The longer catchup is boiled, the better it will keep.
You may add cayenne and nutmeg to the spices.
The bottles should be quite small, as it soon spoils after being opened.
TOMATA CATCHUP.—
Take a peck of large ripe tomatas. Having cut a slit in each, put them into a large preserving-kettle, and boil them half an hour. Then take them out, and press and strain the pulp through a hair sieve. Put it back into the kettle, and add an ounce of salt, an ounce of powdered mace, half an ounce of powdered cloves, a small tea-spoonful of ground black pepper, the same of cayenne pepper, and eight table-spoonfuls of ground mustard. Mix the seasoning with the tomata pulp; let it boil slowly during four hours. Then take it out of the kettle, and let it stand till next day, in an uncovered tureen. When cold, stir into it one pint of the best cider vinegar. Put it into clean bottles, and seal the corks. It will be found excellent for flavouring stews, hashes, fish-sauce, &c.
LEMON CATCHUP.—
Grate the peel of a dozen large fresh lemons. Prepare, by pounding them in a mortar, two ounces of mustard seed, half an ounce of black pepper, half an ounce of nutmeg, a quarter of an ounce of mace, and a quarter of an ounce of cloves. Slice thin two ounces of horseradish. Put all these ingredients together. Strew over them one ounce of fine salt. Add the juice of the lemons.
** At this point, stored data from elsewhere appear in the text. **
(** Compression of amounts loses nothing in the range of money: it does not
    fail its assertion, its result is a 64-bit value, and decompression gives the
    amount back. *)
Theorem amount_compression_roundtrip n : MoneyRange n = true ->
  exists x, CompressAmount n = Ret x /\ 0 <= x < 2 ^ 64 /\ DecompressAmount x = n.
Proof.
  unfold MoneyRange. rewrite andb_true_iff, !Z.leb_le. unfold MAX_MONEY, COIN. intros Hn. apply CompressAmount_spec; lia.
Qed.

Lemma amount_compression_roundtrip_witness : MoneyRange 60000000000 = true /\
  exists x, CompressAmount 60000000000 = Ret x /\ 0 <= x < 2 ^ 64 /\ DecompressAmount x = 60000000000.
Proof. split; [done|]. apply (amount_compression_roundtrip 60000000000). reflexivity. Defined.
Boil the whole twenty minutes. Then put it warm into a jar, and let it stand three weeks closely covered. Stir it up daily.
Then strain it through a sieve, and put it up in small bottles to flavour fish and other sauces.
This is sometimes called lemon pickle.
SEA CATCHUP.—
Take a gallon of stale strong beer, a pound of anchovies washed from the pickle, a pound of peeled shalots or small onions, half an ounce of mace, half an ounce of cloves, a quarter of an ounce of whole pepper, three or four large pieces of ginger, and two quarts of large mushroom-flaps rubbed to pieces. Put the whole into a kettle closely covered, and let it simmer slowly till reduced to one half. Then strain it through a flannel bag, and let it stand till quite cold before you bottle it. Have small bottles and fill them quite full of the catchup. Dip the corks in melted rosin.
This catchup keeps well at sea, and may be carried into any part of the world. A spoonful of it mixed in melted butter will make a fine fish sauce. It may also be used to flavour gravy.
[FLAVOURED VINEGARS.]
These vinegars will be found very useful, at times when the articles with which they are flavoured cannot be conveniently procured. Care should be taken to have the bottles that contain them accurately labelled, very tightly corked, and kept in a dry place. The vinegar used for these purposes should be of the very best sort.